The Express Logistics business has been built around servicing the trans-Tasman route, according to the company’s group commercial manager Dave Lovegrove.

The business’s focus on that niche has enabled it to combine significant organic growth and acquisitions to achieve impressive 80.4% revenue growth to more than $36 million in 2006-07.

“Express Logistics is the leading service provider of trans-Tasman distribution, freight and logistics services, and we have continued to lead this market over the past 18 months,” Lovegrove says.

Others have pursued specialisation within a service sector. Number 11 on the list, Paloga, is a specialised service provider to the floor covering industry, while number nine, Boyle’s Livestock Transport, has stayed true to its name.

“We have bought a few small businesses, but basically we specialise in moving livestock. We just want to specialise in what we do best, and it has worked for us,” Boyle’s director Anthony Boyle says.

Big players get bigger

Other high performers on the transport and logistics Industry Growth List have chosen the opposite strategy; working to make a virtue of sheer size and comprehensiveness.

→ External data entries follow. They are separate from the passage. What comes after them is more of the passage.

Lemma same_config_trans (m1 m2 m3 : TrailComparisonMask) :
  same_config m1 m2 -> same_config m2 m3 -> same_config m1 m3.
Proof.
  unfold same_config. intros (A1 & A2 & A3) (B1 & B2 & B3).
  repeat split; congruence.
Qed.

Lemma keeps_config_ret {A : Type} (a : A) : keeps_config (ret a).
Proof. intros s. apply same_config_refl. Qed.

Lemma keeps_config_lift {A : Type} (c : completion A) : keeps_config (lift c).
Proof. intros s. apply same_config_refl. Qed.

Lemma keeps_config_get_self : keeps_config get_self.
Proof. intros s. apply same_config_refl. Qed.

Lemma keeps_config_console_warn (msg : string) :
  keeps_config (console_warn msg).
Proof. intros s. apply same_config_refl. Qed.

Lemma keeps_config_bind {A B : Type} (c : Js A) (k : A -> Js B) :
  keeps_config c -> (forall a, keeps_config (k a)) -> keeps_config (bind c k).
Proof.
  intros Hc Hk s. unfold bind. specialize (Hc s).
  destruct (c s) as [[a|e] s1]; cbn [snd] in *.
  - apply same_config_trans with (self s1); [exact Hc|apply Hk].
  - exact Hc.
Qed.

Lemma keeps_config_modify_self (f : TrailComparisonMask -> TrailComparisonMask) :
  (forall m, same_config m (f m)) -> keeps_config (modify_self f).
Proof. intros Hf s. apply Hf. Qed.

Lemma keeps_config_modify_canvas (f : canvas_t -> canvas_t) :
  keeps_config (modify_canvas f).
Proof. apply keeps_config_modify_self. intros m. repeat split. Qed.

Lemma keeps_config_modify_ctx (f : ctx2d -> ctx2d) :
  keeps_config (modify_ctx f).
Proof. apply keeps_config_modify_canvas. Qed.

Lemma keeps_config_for_each {A : Type} (body : A -> Js unit) (l : list A) :
  (forall a, keeps_config (body a)) -> keeps_config (for_each body l).
Proof.
  intros Hb. induction l as [|a l IH]; cbn [for_each].
  - apply keeps_config_ret.
  - apply keeps_config_bind; [apply Hb|intros _; exact IH].
Qed.

Lemma keeps_config_if {A : Type} (b : bool) (c1 c2 : Js A) :
  keeps_config c1 -> keeps_config c2 -> keeps_config (if b then c1 else c2).
Proof. destruct b; trivial. Qed.

Create HintDb frame.
#[local] Hint Resolve keeps_config_ret keeps_config_lift keeps_config_get_self
  keeps_config_console_warn keeps_config_modify_canvas keeps_config_modify_ctx
  keeps_config_for_each keeps_config_if : frame.

Ltac frame :=
  repeat first
    [ apply keeps_config_bind; [|intros ?]
    | apply keeps_config_for_each; intros ?
    | apply keeps_config_if
    | solve [auto with frame]
    | apply keeps_config_modify_self; intros ?; repeat split ].

Lemma ends_stored_bind {A B : Type} (c : Js A) (k : A -> Js B) :
  (forall a, ends_stored (k a)) -> ends_stored (bind c k).
Proof.
  intros Hk s b s' E. unfold bind in E.
  destruct (c s) as [[a|e] s1]; [|discriminate E].
  exact (Hk a s1 b s' E).
Qed.

Lemma ends_stored_if {A : Type} (b : bool) (c1 c2 : Js A) :
  ends_stored c1 -> ends_stored c2 -> ends_stored (if b then c1 else c2).
Proof. destruct b; trivial. Qed.

Lemma ends_stored_store_image : ends_stored store_image.
Proof.
  intros s a s' E. unfold store_image, bind, get_self, modify_self in E.
  injection E as _ <-. reflexivity.
Qed.

Section Invariant.

Variable canvas_stroke : canvas_t -> bitmap.
Variable canvas_drawImage_self : canvas_t -> bitmap.

Lemma keeps_config_draw_trails (trails : jsval) (clear : bool) :
  keeps_config (draw_trails canvas_stroke trails clear).
Proof. unfold draw_trails, stroke. frame. Qed.

Lemma keeps_config_generate_mask :
  keeps_config (_generate_mask canvas_stroke canvas_drawImage_self).
Proof.
  unfold _generate_mask, store_image, drawImage_self.
  pose proof keeps_config_draw_trails. frame.
Qed.

Lemma keeps_config_update (trails thickness blur_size : jsval) :
  keeps_config (update_mask_parameters canvas_stroke canvas_drawImage_self
                  trails thickness blur_size).
Proof.
  unfold update_mask_parameters.
  pose proof keeps_config_generate_mask. frame.
Qed.

Lemma ends_stored_generate_mask :
  ends_stored (_generate_mask canvas_stroke canvas_drawImage_self).
Proof.
  unfold _generate_mask.
  repeat first
    [ apply ends_stored_store_image
    | apply ends_stored_if
    | apply ends_stored_bind; intros ? ].
Qed.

The third company on the Industry Growth List, Toll, exemplifies this strategy. For the last 15 years Toll has pursued an aggressive strategy of acquisitions that has seen it become Australia’s largest transport and logistics company.

Despite its massive size – Toll’s revenue topped $7 billion in 2006-07 – the company achieved an impressive 68.7% growth over that period.

The scale of Toll’s acquisition program is illustrated by the fact that it now controls number four on the list, former Virgin Blue freight business Express Blue Air Freight, while the eighth business on the list, Patrick Autocare, is now controlled by Toll spin-off Asciano.

A transport industry analyst, who commented on condition of anonymity, says while much of Toll’s growth has been acquisition driven, it has also been able to achieve organic growth through the economies of scale those acquisitions have enabled.